[ABOUT THIS EXERCISE] What you return must be an exact copy of the lines in the listing below between the line holding "pose proof (take_inv" and the line holding "eapply callback_inv; [exact", inclusive, and nothing more.

[SUPPLIED DATA]
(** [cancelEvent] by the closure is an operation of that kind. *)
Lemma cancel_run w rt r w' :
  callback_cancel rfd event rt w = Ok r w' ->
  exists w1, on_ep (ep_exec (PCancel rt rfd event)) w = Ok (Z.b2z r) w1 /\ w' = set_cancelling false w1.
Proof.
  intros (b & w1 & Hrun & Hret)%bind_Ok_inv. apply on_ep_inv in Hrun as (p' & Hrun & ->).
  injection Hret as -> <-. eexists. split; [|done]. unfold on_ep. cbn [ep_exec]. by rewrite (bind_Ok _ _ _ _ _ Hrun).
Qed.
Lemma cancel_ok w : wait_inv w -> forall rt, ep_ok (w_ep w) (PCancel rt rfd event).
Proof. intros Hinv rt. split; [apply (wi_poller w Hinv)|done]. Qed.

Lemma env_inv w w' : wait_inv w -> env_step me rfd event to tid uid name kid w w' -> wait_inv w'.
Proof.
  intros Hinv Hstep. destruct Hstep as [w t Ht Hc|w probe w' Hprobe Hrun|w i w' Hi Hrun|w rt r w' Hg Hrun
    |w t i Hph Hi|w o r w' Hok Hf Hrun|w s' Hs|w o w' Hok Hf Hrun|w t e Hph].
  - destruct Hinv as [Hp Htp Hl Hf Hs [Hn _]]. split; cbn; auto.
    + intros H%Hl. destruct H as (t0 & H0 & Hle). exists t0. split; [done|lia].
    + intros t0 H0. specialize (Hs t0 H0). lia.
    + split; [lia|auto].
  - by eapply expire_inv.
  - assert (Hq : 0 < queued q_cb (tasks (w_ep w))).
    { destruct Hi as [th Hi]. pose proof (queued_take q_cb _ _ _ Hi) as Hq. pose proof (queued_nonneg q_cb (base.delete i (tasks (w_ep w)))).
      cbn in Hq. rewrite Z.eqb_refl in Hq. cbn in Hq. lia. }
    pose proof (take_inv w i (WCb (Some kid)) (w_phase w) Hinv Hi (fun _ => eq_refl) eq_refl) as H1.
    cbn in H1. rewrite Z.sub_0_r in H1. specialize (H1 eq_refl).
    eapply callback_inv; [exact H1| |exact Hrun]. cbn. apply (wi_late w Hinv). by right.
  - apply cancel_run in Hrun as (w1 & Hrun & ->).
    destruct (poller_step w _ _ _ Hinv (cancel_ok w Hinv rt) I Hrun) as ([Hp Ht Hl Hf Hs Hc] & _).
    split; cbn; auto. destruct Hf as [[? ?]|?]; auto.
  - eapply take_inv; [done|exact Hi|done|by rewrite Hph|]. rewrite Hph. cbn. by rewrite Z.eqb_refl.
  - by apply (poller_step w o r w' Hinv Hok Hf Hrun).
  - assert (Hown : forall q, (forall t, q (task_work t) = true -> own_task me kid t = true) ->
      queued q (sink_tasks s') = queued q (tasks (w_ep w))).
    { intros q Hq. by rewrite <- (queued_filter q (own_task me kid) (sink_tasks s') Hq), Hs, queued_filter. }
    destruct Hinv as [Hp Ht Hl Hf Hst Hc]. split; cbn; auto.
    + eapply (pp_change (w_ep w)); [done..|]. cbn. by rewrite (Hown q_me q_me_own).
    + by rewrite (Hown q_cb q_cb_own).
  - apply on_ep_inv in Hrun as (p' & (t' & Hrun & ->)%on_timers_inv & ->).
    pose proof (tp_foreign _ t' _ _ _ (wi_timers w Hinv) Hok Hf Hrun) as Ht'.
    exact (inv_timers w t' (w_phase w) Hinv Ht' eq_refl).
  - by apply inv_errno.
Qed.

[RESULT OF THE TASK]
    pose proof (take_inv w i (WCb (Some kid)) (w_phase w) Hinv Hi (fun _ => eq_refl) eq_refl) as H1.
    cbn in H1. rewrite Z.sub_0_r in H1. specialize (H1 eq_refl).
    eapply callback_inv; [exact H1| |exact Hrun]. cbn. apply (wi_late w Hinv). by right.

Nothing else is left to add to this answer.